Neben diesen administrativen Aufgaben verbringt Julien Baehni viel Zeit mit der Betreuung des Personals bei der Wiedereingliederung. «Da die meisten Verträge befristet sind, unterstützen wir unsere Mitarbeitenden hinsichtlich ihrer weiteren Laufbahn. Wir bieten ihnen ein professionelles Fotoshooting und Beratung für die Pflege ihres Linkedin-Profils und ihres CVs, den wir auf Jobbörsen für die Bereiche Sport und Events verbreiten.» Ausserdem stelle man den Mitarbeitenden Persönlichkeitstests und eine Agenda der kommenden internationalen Sportanlässe zur Verfügung. «Ich vergleiche meine Funktion als Head of Human Resources oft mit der eines Fussballtrainers», sagt Baehni. «Ich muss helfen, zuhören, motivieren, schulen, herausfordern und regulieren. Das Ziel ist ein guter Zusammenhalt im Team.»

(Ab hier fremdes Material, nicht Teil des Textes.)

(** The answer is the store's, in the state the call is made in. *)
Definition asks (now : time) (c : call) (w : Runner * W) (t : list command) (w' : Runner * W) : Prop :=
  match c with
  | CDashboards a => ListDashboards s w = (a, w', t)
  | CServices d a => ListServices s d w = (a, w', t)
  | CHour d sv hour a => RollupHour s d sv hour now true w = (a, w', t)
  | CDaily d sv day a => UpdateDailyRollup s d sv day now w = (a, w', t)
  end.

(** The primary failed in the call. *)
Definition call_failed (c : call) : bool :=
  match c with
  | CDashboards a | CServices _ a => match a with Err _ => true | Ok _ => false end
  | CHour _ _ _ a => negb (is_None_b a.2)
  | CDaily _ _ _ a => negb (is_None_b a.2)
  end.

(** The locations the call could not read. *)
Definition call_missing (c : call) : gmap string verror :=
  match c with CHour _ _ _ a => hr_Missing a.1 | _ => ∅ end.

Definition is_hour (c : call) : bool := match c with CHour _ _ _ _ => true | _ => false end.

(** What a call notes: nothing when nothing failed. *)
Definition note_of (c : call) : option event :=
  match c with
  | CHour _ _ _ _ =>
      let missing := bool_decide (call_missing c ≠ ∅) in
      if missing || call_failed c then Some (EHour missing (call_failed c)) else None
  | _ => if call_failed c then Some EStoreFailed else None
  end.

Definition noted_by (c : call) (r : Runner) : Runner :=
  match note_of c with Some e => (step r e).1 | None => r end.

(** The calls are made one after the other: the store's part of a call leaves
    the runner alone, and the next call finds what it noted. *)
Inductive performs (now : time) : Runner * W → list call → list command → Runner * W → Prop :=
| no_calls w : performs now w [] [] w
| a_call r x c t x' cs t' w' :
    asks now c (r, x) t (r, x') → performs now (noted_by c r, x') cs t' w' →
    performs now (r, x) (c :: cs) (t ++ t') w'.

(** The calls for one hour of a service: its rollup, and when it lies on a
    finished day that day's. *)
Definition hour_calls (now : time) (d sv : string) (hour : time) (cs : list call) : Prop :=
  ∃ a, if hour <? Truncate now Day then ∃ u, cs = [CHour d sv hour a; CDaily d sv hour u]
       else cs = [CHour d sv hour a].

(** For every item of a list in turn, its calls. *)
Definition each {A} (P : A → list call → Prop) (l : list A) (cs : list call) : Prop :=
  ∃ css, Forall2 P l css ∧ cs = concat css.

Definition service_calls (now : time) (d sv : string) : list call → Prop :=
  each (hour_calls now d sv) [Truncate now Hour; Truncate now Hour - Hour].

Definition dashboard_calls (now : time) (d : string) (cs : list call) : Prop :=
  ∃ a cs', cs = CServices d a :: cs' ∧
    match a with Ok services => each (service_calls now d) services cs' | Err _ => cs' = [] end.

Definition pass_calls (now : time) (cs : list call) : Prop :=
  ∃ a cs', cs = CDashboards a :: cs' ∧
    match a with Ok dashboards => each (dashboard_calls now) dashboards cs' | Err _ => cs' = [] end.

(** The locations some call could not read, with the last error of each. *)
Definition down_of (cs : list call) : gmap string verror :=
  foldl (λ down c, call_missing c ∪ down) ∅ cs.

(** *** A computation and its calls *)

Definition calling (now : time) {A} (m : R A) (Q : A → list call → Prop) : Prop :=
  ∀ w, ∃ cs, performs now w cs (m w).2 (m w).1.2 ∧ Q (m w).1.1 cs.

Lemma performs_app now w cs t w1 cs' t' w2 :
  performs now w cs t w1 → performs now w1 cs' t' w2 → performs now w (cs ++ cs') (t ++ t') w2.
Proof.
  induction 1 as [|r x c t x' cs t1 w1 Ha _ IH]; intros H; [done|].
  rewrite <-app_assoc. simpl. econstructor; [exact Ha|by apply IH].
Qed.

Lemma calling_ret now {A} (a : A) (Q : A → list call → Prop) : Q a [] → calling now (mret a) Q.
Proof. intros H w. exists []. split; [constructor|done]. Qed.

Lemma calling_bind now {A B} (m : R A) (f : A → R B) P (Q : B → list call → Prop) :
  calling now m P → (∀ a cs, P a cs → calling now (f a) (λ b cs', Q b (cs ++ cs'))) →
  calling now (m ≫= f) Q.
Proof.
  intros Hm Hf w. destruct (Hm w) as (cs & Hp & HP). unfold mbind, M_bind.
  destruct (m w) as [[a w1] t]. simpl in *. destruct (Hf a cs HP w1) as (cs' & Hp' & HQ).
  destruct (f a w1) as [[b w2] t']. simpl in *. exists (cs ++ cs'). split; [by eapply performs_app|done].
Qed.

Lemma calling_mono now {A} (m : R A) (P Q : A → list call → Prop) :
  calling now m P → (∀ a cs, P a cs → Q a cs) → calling now m Q.
Proof. intros Hm HPQ w. destruct (Hm w) as (cs & ? & ?). eauto. Qed.

(** One call on the store, and what it notes. *)
Lemma calling_call now {A B} (m : R A) (c : A → call) (f k : A → R B) (Q : B → list call → Prop) :
  frame m → (∀ w, asks now (c (m w).1.1) w (m w).2 (m w).1.2) →
  (∀ a w, f a w = k a (noted_by (c a) w.1, w.2)) →
  (∀ a, calling now (k a) (λ b cs, Q b (c a :: cs))) → calling now (m ≫= f) Q.
Proof.
  intros Hfr Ha Hf Hk w. specialize (Hfr w). specialize (Ha w). unfold mbind, M_bind.
  destruct (m w) as [[a w1] t]. simpl in *. rewrite Hf.
  destruct (Hk a (noted_by (c a) w1.1, w1.2)) as (cs & Hp & HQ).
  destruct (k a _) as [[b w2] t']. simpl in *. exists (c a :: cs). split; [|done].
  destruct w as [r x], w1 as [r1 x1]. simpl in *. subst r1. by econstructor.
Qed.

Lemma calling_rollupServiceHour now d sv hour :
  calling now (rollupServiceHour (W:=W) s d sv hour now true) (λ a cs, cs = [CHour d sv hour a]).
Proof.
  eapply calling_call with (c := CHour d sv hour) (k := mret).
  - apply frame_RollupHour.
  - intros w. simpl. by destruct (RollupHour s d sv hour now true w) as [[??]?].
  - intros a [r x]. unfold noted_by, note_of, call_failed, call_missing.
    by destruct (bool_decide (hr_Missing a.1 ≠ ∅)), (is_None_b a.2).
  - intros a. by apply calling_ret.
Qed.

Ein offenes Ohr in Zeiten der Ungewissheit

Julien Baehni betont auch den psychologischen Aspekt seiner Funktion. «Die strategische Dimension ist natürlich wichtig, aber sie darf nicht auf Kosten des Zuhörens gehen. Unser neuer Generalsekretär ad interim, der Grieche Theodore Theodoridis (der den Posten von Gianni Infantino nach dessen Ernennung zum Fifa-Chef übernommen hat, Anm. d. Red.), ist ein extrem guter Zuhörer. Ich begleite ihn, wenn er unsere Einheiten besucht. Er unterhält sich mit den Managern und besteht dann darauf, auch mit den Mitarbeitenden zu sprechen. Dieses aktive Zuhören hat uns dabei geholfen, die letzten Monate der Unsicherheit zu überstehen.»

Zur Erinnerung: Der Uefa-Präsident Michel Platini wurde im Oktober 2015 wegen einer Korruptionsaffäre seiner Funktionen enthoben. Mehr sagt Julien Baehni nicht zu diesem Thema. «Die Uefa ist eine sehr politische Organisation. Meine Rolle besteht darin, die Führung zu unterstützen und sicherzustellen, dass unsere Veranstaltungen gelingen.»

Wachsender Personalkörper

Beim Blick auf die Geschäftszahlen der Organisation wird schnell klar, was auf dem Spiel steht: Laut dem neuesten Finanzbericht hat die Uefa in der Saison 2014/2015 über zwei Milliarden Euro Einnahmen erzielt. Trotzdem wurde das Geschäftsjahr mit einem Defizit von 28 Millionen Euro abgeschlossen. Julien Baehni: «Unsere Tätigkeit verläuft in Zyklen. Ein Geschäftsjahr, in dem eine EM stattfindet, bringt einen Reingewinn, der in den folgenden drei Finanzjahren in den Fussball reinvestiert wird», erläutert Baehni.  Ziel sei «in Übereinstimmung mit den Statuten der Uefa als Non-Profit-Organisation» ein kumuliertes Ergebnis nahe bei einer schwarzen Null. «Über 80 Prozent unserer Geldeinnahmen werden an die Clubs und nationalen Verbände weitergegeben.» Zu beachten ist, dass diese Zahlen seit rund 15 Jahren stetig steigen. Die Kommerzialisierung des Fussballs ist stark vorangeschritten: Die Preise für die Fernsehrechte, der Wert der Werbeverträge und die Spielergehälter sind explodiert.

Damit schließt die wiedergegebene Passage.